Novel, fully human, anti-PfCSP antibodies with potent antimalarial activity using a phage display based strategy

Developing an effective vaccine against malaria remains a prime goal of human health. The circumsporozoite protein (CSP) is a major surface protein of the sporozoites, and is the target of two licensed Plasmodium falciparum malaria vaccines, RTS,S/AS01, named Mosquirix and R21/Matrix-M. However, to improve the standards set by these vaccines we require a second-generation or prophylactic vaccine. Recently, monoclonal antibodies have emerged as essential biopharmaceutical prophylactic vaccines. The present study targeted recombinant Plasmodium falciparum CSP (rPfCSP) with a phage display of human single-fold scFv Tomlinson libraries I+J and picked fourteen scFvs that represented two independent clones after sequencing; CL1 and CL3. These phages were analysed for their binding to rPfCSP. The selected scFvs were cloned in a human IgG1 Fc tag vector, to generate scFv-Fc full-length antibody clones.
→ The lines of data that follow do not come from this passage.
(* ===== verification/CollageOrder.v ===== *)
(** * The two slots of [make_collage] are independent (main.py lines 79-88)

    [make_collage] interleaves the work of its two slots: both pastes
    first (lines 79-80), then the loop of lines 82-88 draws the outline
    and the shadow of the left box, then those of the right box.  Every
    one of these operations is pointwise ([Raster.pointwise]) and writes
    only inside a band of columns: [91 .. 455] for the left slot (box,
    photo and shadow), [503 .. 866] for the right one (its photo and
    shadow are 364 pixels wide from column 503).  The bands are disjoint,
    so the operations of different slots commute, and the canvas is the
    one obtained by drawing each slot completely ([slot]: paste, outline,
    shadow), in either order.  The spec asks for a fixed box order for
    reproducibility; this shows the result does not depend on it. *)

From S2P Require Import Prelude Pixel Raster Draw Prepare Collage.

Module CollageOrder.
Import Pixel Raster Draw Prepare Collage.

Local Open Scope Z_scope.

(** The columns [lo .. hi]. *)
Definition band (lo hi : Z) (x y : Z) : bool := (lo <=? x) && (x <=? hi).

Section WithPil.
Context `{P : Pil}.

(** The reference: one slot drawn completely, the photo pasted at the
    box's corner with its own mask, then the body of the loop. *)
Definition slot (w h : Z) (t img : raster rgba) (box : Z * Z * Z * Z) : raster rgba :=
  let '(x0, y0, _, _) := box in slot_layers w h (paste_masked t img x0 y0) box.

Definition draw_slots (w h : Z) (t : raster rgba) (slots : list (raster rgba * (Z * Z * Z * Z)))
    : raster rgba :=
  fold_left (fun t '(img, box) => slot w h t img box) slots t.

(** Lines 73-88 with the slots drawn one after the other: left first
    when [left_first], right first otherwise.  The photos are prepared in
    the code's order, so the exceptions are the code's. *)
Definition compose_by_slots (left_first : bool) (T : raster rgba) (b a : bytes)
    : res (raster rgba) :=
  let! B := _prepare b 364 380 in
  let! A := _prepare a 364 380 in
  Ok (draw_slots 364 380 T
        (if left_first then [(B, left_box); (A, right_box)] else [(A, right_box); (B, left_box)])).

End WithPil.

Section Facts.
Context `{P : Pil}.

Lemma band_disjoint lo1 hi1 lo2 hi2 x y :
  hi1 < lo2 \/ hi2 < lo1 -> band lo1 hi1 x y = true -> band lo2 hi2 x y = false.
Proof. unfold band. zbool. intros. lia. Qed.

Lemma res_equiv_ok {A} `{Equiv A} (a b : A) : a ≡ b -> Ok a ≡ Ok b.
Proof. intros Hab. exact Hab. Qed.

(** The outline and the shadow of a box write only in the columns from
    the box's left edge to its right edge or the shadow's, whichever is
    further. *)
Lemma layers_band w h x0 y0 x1 y1 :
  regular_box x0 y0 x1 y1 CORNER_RAD ->
  pointwise (fun t => slot_layers w h t (x0, y0, x1, y1)) (band x0 (Z.max x1 (x0 + w - 1))).
Proof.
  intros Hreg. destruct (shadow_layer_size w h) as [Sw Sh].
  eapply pointwise_mono; [exact (pointwise_seq _ _ _ _ (pointwise_paint _ WHITE)
                                   (pointwise_composite (shadow_layer w h) x0 (y0 + 4)))|].
  intros x y [Ho|Hs]%orb_true_iff; unfold band; zbool.
  - apply (rounded_outline_shape x0 y0 x1 y1 CORNER_RAD Hreg BORDER_WIDTH x y) in Ho;
      [lia | unfold BORDER_WIDTH, CORNER_RAD; lia].
  - unfold in_bounds in Hs. rewrite Sw, Sh in Hs. zbool. lia.
Qed.

Lemma paste_band img w x0 y0 :
  width img = w ->
  pointwise (fun t => paste_masked t img x0 y0) (band x0 (x0 + w - 1)).
Proof.
  intros Hw. eapply pointwise_mono; [apply pointwise_paste|].
  intros x y Hb. unfold in_bounds in Hb. unfold band. rewrite Hw in Hb. zbool. lia.
Qed.

Lemma slot_band w h img x0 y0 x1 y1 :
  regular_box x0 y0 x1 y1 CORNER_RAD -> width img = w ->
  pointwise (fun t => slot w h t img (x0, y0, x1, y1)) (band x0 (Z.max x1 (x0 + w - 1))).
Proof.
  intros Hreg Hw. eapply pointwise_mono;
    [exact (pointwise_seq _ _ _ _ (paste_band img w x0 y0 Hw) (layers_band w h x0 y0 x1 y1 Hreg))|].
  intros x y. unfold band. rewrite orb_true_iff. zbool. lia.
Qed.

Ltac geom := unfold regular_box, CORNER_RAD; lia.

(** C29: the two slots are independent: [make_collage]'s canvas, which
    pastes both photos before drawing the left and then the right
    outline and shadow, is the canvas obtained by drawing each slot
    completely (paste, outline, shadow), left slot first or right slot
    first: the same exception, or equivalent rasters (same size, same
    pixels). *)
Theorem slots_independent T b a :
  compose_canvas T b a ≡ compose_by_slots true T b a /\
  compose_canvas T b a ≡ compose_by_slots false T b a.
Proof.
  unfold compose_by_slots. rewrite compose_canvas_unfold.
  destruct (_prepare b 364 380) as [B|e] eqn:EB; [|split; reflexivity].
  destruct (_prepare a 364 380) as [A|e] eqn:EA; [|split; reflexivity].
  cbn [res_bind draw_boxes].
  destruct (prepare_inv b 364 380 B ltac:(lia) ltac:(lia) EB) as (_ & _ & _ & _ & Bw & _).
  destruct (prepare_inv a 364 380 A ltac:(lia) ltac:(lia) EA) as (_ & _ & _ & _ & Aw & _).
  unfold left_box, right_box. rewrite !box_step_eq by lia. cbn [res_bind draw_boxes].
  unfold draw_slots, slot. cbn [fold_left].
  assert (Hl : slot_layers 364 380 (slot_layers 364 380 (paste_masked (paste_masked T B 91 239) A 503 239)
                 (91, 239, 455, 619)) (503, 239, 865, 619) ≡
               slot_layers 364 380 (paste_masked (slot_layers 364 380 (paste_masked T B 91 239)
                 (91, 239, 455, 619)) A 503 239) (503, 239, 865, 619)).
  { apply slot_layers_proper; [|reflexivity].
    apply (pointwise_commute _ _ _ _ _ (layers_band 364 380 91 239 455 619 ltac:(geom))
             (paste_band A 364 503 239 Aw)).
    intros x y. apply band_disjoint. lia. }
  split; apply res_equiv_ok; [exact Hl|]. etransitivity; [exact Hl|].
  apply (pointwise_commute _ _ _ _ _ (slot_band 364 380 A 503 239 865 619 ltac:(geom) Aw)
           (slot_band 364 380 B 91 239 455 619 ltac:(geom) Bw)).
  intros x y. apply band_disjoint. lia.
Qed.

End Facts.

End CollageOrder.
CL1 bound rPfCSP protein with a K_D of 3.8x10^-6M and CL3 bound rPfCSP protein with a K_D of 5.6 x 10^-5 M. These antibodies detected native PfCSP on the sporozoite surface. Molecular docking simulation revealed that rPfCSP residues interacting with CL1 and CL3 were downstream of the repeat region. These antibodies inhibited the sporozoite infectivity into HepG2 cells, similar to a gold standard monoclonal antibody, 2A10. Low-dose passive transfer of the CL1 and CL3 antibodies conferred high-level protection when challenged with PfCSP-Pb transgenic parasites in the mouse infection model. The high in vitro and in vivo efficacies of the CL1 and CL3 antibodies have applications in malaria immunoprophylaxis in protecting travellers and military servicemen or as a therapeutic vaccine in malaria elimination programmes.